### TASK BRIEF
Keep only those lines of the records that include the string "else".

### INFORMATION SUPPLIED
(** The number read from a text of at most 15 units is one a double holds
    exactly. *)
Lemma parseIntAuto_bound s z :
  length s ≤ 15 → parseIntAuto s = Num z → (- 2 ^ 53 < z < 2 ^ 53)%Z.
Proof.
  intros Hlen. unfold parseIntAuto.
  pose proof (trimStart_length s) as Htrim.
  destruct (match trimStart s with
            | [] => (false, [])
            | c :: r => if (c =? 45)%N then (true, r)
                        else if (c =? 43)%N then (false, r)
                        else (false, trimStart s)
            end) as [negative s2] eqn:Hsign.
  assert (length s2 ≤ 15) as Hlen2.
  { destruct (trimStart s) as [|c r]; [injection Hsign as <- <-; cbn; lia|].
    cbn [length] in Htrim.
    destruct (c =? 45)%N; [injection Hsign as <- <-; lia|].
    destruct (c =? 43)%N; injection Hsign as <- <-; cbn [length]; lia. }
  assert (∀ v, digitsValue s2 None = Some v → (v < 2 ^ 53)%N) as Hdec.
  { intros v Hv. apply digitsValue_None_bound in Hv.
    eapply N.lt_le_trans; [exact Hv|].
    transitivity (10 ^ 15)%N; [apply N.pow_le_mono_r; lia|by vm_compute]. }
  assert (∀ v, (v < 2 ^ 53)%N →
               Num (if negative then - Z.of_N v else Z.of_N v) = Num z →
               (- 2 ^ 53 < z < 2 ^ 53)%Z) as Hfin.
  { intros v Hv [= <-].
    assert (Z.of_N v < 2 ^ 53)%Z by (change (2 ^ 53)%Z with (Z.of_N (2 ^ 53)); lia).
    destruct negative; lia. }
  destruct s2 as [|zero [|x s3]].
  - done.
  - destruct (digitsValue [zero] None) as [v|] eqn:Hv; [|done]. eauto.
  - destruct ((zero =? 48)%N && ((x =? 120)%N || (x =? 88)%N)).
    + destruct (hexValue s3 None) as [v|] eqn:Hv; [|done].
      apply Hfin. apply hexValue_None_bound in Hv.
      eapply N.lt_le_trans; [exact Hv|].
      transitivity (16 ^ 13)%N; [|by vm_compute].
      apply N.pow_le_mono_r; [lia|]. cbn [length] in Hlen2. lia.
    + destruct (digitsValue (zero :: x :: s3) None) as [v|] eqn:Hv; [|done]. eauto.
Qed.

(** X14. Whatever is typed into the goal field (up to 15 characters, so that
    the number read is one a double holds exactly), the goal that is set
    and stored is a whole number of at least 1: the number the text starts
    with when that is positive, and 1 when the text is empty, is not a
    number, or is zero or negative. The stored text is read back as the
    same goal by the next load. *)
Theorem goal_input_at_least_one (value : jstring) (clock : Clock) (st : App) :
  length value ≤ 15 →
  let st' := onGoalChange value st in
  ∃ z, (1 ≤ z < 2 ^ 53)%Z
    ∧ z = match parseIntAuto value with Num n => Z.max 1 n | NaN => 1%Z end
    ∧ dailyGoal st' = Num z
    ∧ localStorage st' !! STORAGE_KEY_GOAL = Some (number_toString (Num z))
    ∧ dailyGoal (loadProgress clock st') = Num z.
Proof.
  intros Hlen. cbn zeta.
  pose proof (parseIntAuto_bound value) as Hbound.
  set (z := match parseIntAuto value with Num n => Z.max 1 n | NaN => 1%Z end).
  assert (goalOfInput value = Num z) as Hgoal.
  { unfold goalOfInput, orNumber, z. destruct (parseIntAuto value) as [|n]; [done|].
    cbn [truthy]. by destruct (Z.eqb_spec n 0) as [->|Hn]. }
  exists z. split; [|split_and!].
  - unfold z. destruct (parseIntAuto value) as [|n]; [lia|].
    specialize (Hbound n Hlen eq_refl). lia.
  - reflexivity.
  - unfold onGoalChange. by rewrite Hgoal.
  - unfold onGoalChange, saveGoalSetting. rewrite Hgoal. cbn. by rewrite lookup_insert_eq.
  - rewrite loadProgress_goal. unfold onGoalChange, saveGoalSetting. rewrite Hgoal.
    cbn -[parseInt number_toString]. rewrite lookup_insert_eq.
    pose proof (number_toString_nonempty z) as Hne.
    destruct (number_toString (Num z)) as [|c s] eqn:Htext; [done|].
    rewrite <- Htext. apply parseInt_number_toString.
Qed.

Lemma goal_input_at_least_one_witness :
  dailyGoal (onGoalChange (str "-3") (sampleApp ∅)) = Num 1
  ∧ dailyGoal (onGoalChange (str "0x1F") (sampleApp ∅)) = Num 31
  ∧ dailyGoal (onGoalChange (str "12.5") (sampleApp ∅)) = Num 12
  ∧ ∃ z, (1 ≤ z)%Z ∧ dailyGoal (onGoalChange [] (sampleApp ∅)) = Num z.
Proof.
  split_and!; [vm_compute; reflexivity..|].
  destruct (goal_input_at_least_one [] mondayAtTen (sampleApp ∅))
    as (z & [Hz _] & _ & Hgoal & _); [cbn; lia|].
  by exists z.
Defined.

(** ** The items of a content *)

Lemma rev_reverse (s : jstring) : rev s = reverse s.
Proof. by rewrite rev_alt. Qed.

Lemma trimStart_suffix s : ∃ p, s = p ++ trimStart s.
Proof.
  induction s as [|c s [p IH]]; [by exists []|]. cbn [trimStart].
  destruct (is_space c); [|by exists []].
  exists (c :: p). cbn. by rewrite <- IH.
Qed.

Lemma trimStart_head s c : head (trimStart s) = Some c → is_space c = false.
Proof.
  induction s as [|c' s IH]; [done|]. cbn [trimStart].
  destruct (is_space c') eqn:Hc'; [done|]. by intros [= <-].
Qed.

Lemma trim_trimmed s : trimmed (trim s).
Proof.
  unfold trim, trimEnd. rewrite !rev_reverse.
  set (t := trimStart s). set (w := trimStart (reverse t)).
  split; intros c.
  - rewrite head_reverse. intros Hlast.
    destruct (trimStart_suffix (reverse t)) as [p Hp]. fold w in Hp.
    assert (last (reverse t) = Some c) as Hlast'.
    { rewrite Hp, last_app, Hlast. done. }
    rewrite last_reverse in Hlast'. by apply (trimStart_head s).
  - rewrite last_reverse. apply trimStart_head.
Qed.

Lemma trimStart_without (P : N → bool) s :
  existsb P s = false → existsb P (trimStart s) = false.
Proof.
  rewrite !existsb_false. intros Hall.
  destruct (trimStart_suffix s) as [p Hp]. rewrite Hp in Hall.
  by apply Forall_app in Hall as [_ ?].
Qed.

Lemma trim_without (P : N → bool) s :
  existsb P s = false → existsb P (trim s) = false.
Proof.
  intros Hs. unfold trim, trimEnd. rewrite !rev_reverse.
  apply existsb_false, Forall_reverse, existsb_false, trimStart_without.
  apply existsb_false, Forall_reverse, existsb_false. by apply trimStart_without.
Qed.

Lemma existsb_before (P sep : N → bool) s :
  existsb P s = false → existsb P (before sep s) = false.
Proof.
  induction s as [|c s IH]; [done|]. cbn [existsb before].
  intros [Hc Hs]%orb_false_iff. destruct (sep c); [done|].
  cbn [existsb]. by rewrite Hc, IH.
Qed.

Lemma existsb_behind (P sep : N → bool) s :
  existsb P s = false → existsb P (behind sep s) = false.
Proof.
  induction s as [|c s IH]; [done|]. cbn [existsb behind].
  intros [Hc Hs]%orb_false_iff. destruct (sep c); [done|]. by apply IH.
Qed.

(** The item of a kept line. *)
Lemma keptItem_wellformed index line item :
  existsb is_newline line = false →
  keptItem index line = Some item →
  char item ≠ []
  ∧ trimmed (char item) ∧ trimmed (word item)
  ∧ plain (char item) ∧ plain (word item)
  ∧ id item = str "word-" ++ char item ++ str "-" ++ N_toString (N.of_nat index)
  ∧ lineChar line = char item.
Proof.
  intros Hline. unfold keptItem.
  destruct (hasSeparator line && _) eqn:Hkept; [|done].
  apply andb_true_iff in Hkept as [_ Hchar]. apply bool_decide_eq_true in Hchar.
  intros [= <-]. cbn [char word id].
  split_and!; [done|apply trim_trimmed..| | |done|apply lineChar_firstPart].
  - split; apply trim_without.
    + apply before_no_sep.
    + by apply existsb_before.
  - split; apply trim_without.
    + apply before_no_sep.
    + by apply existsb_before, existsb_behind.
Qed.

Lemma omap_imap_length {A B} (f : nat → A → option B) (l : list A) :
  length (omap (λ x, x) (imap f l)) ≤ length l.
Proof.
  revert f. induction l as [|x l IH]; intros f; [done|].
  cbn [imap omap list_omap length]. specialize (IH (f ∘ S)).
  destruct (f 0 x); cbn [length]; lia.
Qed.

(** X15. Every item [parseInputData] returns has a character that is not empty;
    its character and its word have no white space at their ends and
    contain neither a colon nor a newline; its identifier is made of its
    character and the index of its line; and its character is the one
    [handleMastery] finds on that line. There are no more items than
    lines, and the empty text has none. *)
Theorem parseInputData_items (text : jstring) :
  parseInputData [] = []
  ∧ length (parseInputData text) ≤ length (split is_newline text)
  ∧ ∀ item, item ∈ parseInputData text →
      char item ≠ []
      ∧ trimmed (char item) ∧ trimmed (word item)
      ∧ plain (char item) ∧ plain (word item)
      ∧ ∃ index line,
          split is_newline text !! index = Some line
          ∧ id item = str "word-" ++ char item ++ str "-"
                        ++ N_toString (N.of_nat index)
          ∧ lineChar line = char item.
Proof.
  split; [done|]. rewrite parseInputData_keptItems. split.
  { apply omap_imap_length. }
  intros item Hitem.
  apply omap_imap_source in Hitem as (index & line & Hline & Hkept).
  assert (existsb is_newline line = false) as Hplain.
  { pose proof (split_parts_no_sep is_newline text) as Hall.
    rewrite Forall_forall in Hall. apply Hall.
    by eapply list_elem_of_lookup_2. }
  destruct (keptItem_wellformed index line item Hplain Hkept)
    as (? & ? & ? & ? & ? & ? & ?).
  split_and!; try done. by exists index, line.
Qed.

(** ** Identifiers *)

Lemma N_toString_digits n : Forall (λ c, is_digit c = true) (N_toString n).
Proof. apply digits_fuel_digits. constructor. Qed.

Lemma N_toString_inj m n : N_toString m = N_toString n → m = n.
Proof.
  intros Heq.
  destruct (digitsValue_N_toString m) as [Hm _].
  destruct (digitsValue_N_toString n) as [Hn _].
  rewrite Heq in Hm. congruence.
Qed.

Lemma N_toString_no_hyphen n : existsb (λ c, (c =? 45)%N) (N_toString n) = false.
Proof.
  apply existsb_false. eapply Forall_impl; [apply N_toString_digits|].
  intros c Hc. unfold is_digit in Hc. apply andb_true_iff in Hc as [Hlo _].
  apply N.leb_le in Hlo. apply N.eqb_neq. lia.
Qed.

### EXERCISE RESULT
                        else if (c =? 43)%N then (false, r)
                        else (false, trimStart s)
               Num (if negative then - Z.of_N v else Z.of_N v) = Num z →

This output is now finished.